Je lance soudainement, pour que l’homme et les quatre murs de la maison l’entendent: « ma corneille » Et je tempère en ajoutant par prudence: « si c’était elle, si c’était ma corneille, celle-là même que je tentais d’apprivoiser l’été dernier? » Je me précipite vers la fenêtre, l’ouvre et lance dans le ciel et à tout venant mon « gouack gouack gouack gouack » devenu légendaire. Aucune ressemblance avec le croassement rauque et discordant de ma corneille, cette espèce de grands passereaux de la famille des Corvidae, présents en Amérique du nord et au Québec.

L’homme de ma vie en a entendu d’autres. Il ne s’étonne plus.
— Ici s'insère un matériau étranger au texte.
Lemma log_records_steps k : log_records (steps_calls k) = [].
Proof. induction k; simpl; auto. Qed.

Lemma stop_count_steps k : stop_count (steps_calls k) = O.
Proof. induction k; simpl; auto. Qed.

Lemma log_records_calls_of e : log_records (calls_of e) = [log_of e].
Proof.
  unfold calls_of. simpl. now rewrite log_records_app, log_records_steps.
Qed.

Lemma stop_count_calls_of e : stop_count (calls_of e) = 1%nat.
Proof.
  unfold calls_of. simpl. now rewrite stop_count_app, stop_count_steps.
Qed.

Lemma log_records_episodes eps :
  log_records (concat (map calls_of eps)) = map log_of eps.
Proof.
  induction eps as [|e eps IH]; [reflexivity|].
  change (concat (map calls_of (e :: eps))) with (calls_of e ++ concat (map calls_of eps)).
  now rewrite log_records_app, log_records_calls_of, IH.
Qed.

Lemma stop_count_episodes eps :
  stop_count (concat (map calls_of eps)) = length eps.
Proof.
  induction eps as [|e eps IH]; [reflexivity|].
  change (concat (map calls_of (e :: eps))) with (calls_of e ++ concat (map calls_of eps)).
  now rewrite stop_count_app, stop_count_calls_of, IH.
Qed.

Lemma length_range n : length (range n) = Z.to_nat n.
Proof. unfold range. now rewrite length_map, length_seq. Qed.

End EvaluatorFacts.

Section StubFacts.

Import Evaluator.

Local Arguments py_add : simpl never.
Local Arguments builtin_float : simpl never.

(** One episode on the stub that is done after its first step. *)
Lemma stub_episode_one_step R Rf io mx fuel cap i scores e0 a0 cs :
  py_add (PyInt 0) R = Ok R ->
  builtin_float R = Ok Rf ->
  cap <> Some 0 ->
  @episode _ _ _ _ (stub_env R 1 io mx) stub_agent (S fuel) cap i scores (mkWorld e0 a0 cs)
  = Finished (scores ++ [PyFloat Rf])
      (mkWorld 1%nat (S a0) (cs ++ calls_of (mkEpisodeRun i 1 true R io mx Rf))).
Proof.
  intros Hadd Hf Hcap.
  assert (Hat : at_cap 0 cap = false).
  { destruct cap as [m|]; [|reflexivity]. unfold at_cap.
    apply Z.eqb_neq. congruence. }
  rewrite episode_eq. simpl reset. cbv iota beta.
  rewrite (loop_body _ _ _ _ _ _ Hat). simpl.
  rewrite Hadd, while_loop_eq. simpl. unfold ret. rewrite Hf.
  unfold calls_of, log_of. simpl. rewrite <- !app_assoc. reflexivity.
Qed.

(** With an environment that is never done and no cap, no amount of fuel
    lets the loop finish. *)
Lemma endless_loop fuel :
  forall z t w,
    @while_loop _ _ _ _ (endless_env (PyInt 1)) stub_agent fuel None tt false (PyInt z) t w
    = OutOfFuel.
Proof.
  induction fuel as [|fuel IH]; intros z t w.
  - reflexivity.
  - rewrite loop_body by reflexivity. simpl. apply IH.
Qed.

End StubFacts.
Aussitôt il me tend une bouchée de son croissant au cas « Zou » la bestiole ailée reviendrait.

Pour ajouter au suspence, en dépit de mon enthousiasme, je confie au scepticisme de ma moitié: « je croirai qu’elle est ma corneille, si elle m’entend et vient déposer son ramage et son plumage à l’endroit où elle atterrissait fidèlement l’an passé, dans un grand fracas d’ailes.

Le temps de deux ou trois gorgées de café et voilà de nouveau l’oiseau rare qui dépose ses deux ergots sur la « rampe de la galerie » à ma grande joie. Elle reluque vivement autour et de son oeil aussi noir que son plumage iridescend, me jette un regard que je n’arrive pas à décrire mais qui n’a rien de la langueur de celui de mes biches.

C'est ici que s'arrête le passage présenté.